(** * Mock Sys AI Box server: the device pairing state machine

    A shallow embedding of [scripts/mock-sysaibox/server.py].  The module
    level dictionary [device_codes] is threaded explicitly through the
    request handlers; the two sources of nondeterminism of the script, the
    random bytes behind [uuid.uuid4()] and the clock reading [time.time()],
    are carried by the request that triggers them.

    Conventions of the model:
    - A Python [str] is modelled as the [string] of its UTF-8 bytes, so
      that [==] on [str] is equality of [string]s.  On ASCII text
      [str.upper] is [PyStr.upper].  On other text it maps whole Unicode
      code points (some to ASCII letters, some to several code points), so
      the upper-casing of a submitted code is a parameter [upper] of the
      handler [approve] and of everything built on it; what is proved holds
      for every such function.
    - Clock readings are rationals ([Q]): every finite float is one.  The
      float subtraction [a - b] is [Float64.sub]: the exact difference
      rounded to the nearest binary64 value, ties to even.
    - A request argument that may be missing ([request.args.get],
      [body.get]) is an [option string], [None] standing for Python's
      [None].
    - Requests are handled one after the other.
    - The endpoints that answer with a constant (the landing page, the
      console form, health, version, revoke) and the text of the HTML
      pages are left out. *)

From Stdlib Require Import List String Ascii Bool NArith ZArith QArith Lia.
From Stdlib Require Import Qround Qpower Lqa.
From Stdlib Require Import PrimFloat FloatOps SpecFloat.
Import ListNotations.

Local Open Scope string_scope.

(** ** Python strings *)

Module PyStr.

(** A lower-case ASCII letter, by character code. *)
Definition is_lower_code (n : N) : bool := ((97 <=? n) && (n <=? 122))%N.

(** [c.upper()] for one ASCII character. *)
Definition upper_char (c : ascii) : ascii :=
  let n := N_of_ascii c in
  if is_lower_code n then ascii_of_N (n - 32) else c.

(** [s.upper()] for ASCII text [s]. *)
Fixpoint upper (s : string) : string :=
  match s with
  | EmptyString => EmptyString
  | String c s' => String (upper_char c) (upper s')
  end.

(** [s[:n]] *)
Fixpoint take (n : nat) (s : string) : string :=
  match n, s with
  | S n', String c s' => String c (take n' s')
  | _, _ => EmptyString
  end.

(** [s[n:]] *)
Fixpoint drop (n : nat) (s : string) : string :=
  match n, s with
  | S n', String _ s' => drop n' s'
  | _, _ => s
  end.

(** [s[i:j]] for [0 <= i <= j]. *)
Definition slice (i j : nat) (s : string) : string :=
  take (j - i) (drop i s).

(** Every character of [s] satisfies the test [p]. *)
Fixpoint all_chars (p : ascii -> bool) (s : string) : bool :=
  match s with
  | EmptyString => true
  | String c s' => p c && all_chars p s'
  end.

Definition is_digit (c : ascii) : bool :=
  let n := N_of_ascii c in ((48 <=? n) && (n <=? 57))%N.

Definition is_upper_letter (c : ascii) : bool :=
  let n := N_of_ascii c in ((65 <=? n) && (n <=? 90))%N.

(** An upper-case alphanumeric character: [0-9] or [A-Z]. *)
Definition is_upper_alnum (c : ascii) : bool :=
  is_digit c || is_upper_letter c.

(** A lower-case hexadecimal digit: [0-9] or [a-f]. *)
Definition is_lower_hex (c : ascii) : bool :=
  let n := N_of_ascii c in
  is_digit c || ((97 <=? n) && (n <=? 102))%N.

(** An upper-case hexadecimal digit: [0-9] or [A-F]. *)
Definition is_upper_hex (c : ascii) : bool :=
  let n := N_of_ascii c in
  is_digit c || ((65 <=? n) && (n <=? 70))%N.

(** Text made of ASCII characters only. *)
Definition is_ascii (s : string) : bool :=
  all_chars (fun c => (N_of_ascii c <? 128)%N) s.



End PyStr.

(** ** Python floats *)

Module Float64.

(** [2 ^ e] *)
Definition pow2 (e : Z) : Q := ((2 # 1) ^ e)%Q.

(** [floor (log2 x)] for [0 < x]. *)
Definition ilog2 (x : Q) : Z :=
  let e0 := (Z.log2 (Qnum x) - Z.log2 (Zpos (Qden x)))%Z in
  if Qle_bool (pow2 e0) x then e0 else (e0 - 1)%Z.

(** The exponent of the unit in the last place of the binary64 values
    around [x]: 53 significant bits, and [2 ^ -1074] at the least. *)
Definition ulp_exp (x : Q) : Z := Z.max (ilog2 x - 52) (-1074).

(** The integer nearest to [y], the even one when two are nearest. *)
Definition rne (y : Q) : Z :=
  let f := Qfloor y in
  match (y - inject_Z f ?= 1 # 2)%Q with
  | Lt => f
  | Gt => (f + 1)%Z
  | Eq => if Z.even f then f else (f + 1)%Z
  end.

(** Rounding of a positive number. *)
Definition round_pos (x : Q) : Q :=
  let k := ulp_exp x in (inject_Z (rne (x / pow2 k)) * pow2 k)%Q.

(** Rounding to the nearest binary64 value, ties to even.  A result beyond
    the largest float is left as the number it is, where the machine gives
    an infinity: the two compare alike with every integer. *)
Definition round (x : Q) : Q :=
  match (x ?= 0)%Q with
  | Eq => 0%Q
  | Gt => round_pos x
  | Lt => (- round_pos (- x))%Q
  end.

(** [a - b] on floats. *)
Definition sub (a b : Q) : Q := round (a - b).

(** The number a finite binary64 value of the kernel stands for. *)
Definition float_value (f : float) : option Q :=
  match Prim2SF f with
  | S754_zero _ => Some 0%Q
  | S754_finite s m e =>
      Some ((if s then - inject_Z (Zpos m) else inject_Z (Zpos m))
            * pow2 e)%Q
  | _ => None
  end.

-=-=-

◆ WHAT YOU NEED TO DO
Starting with the line that contains "(** The number", copy each line through the end of the data exactly, and leave out all earlier lines.

◆ TASK RESULT
(** The number a finite binary64 value of the kernel stands for. *)
Definition float_value (f : float) : option Q :=
  match Prim2SF f with
  | S754_zero _ => Some 0%Q
  | S754_finite s m e =>
      Some ((if s then - inject_Z (Zpos m) else inject_Z (Zpos m))
            * pow2 e)%Q
  | _ => None
  end.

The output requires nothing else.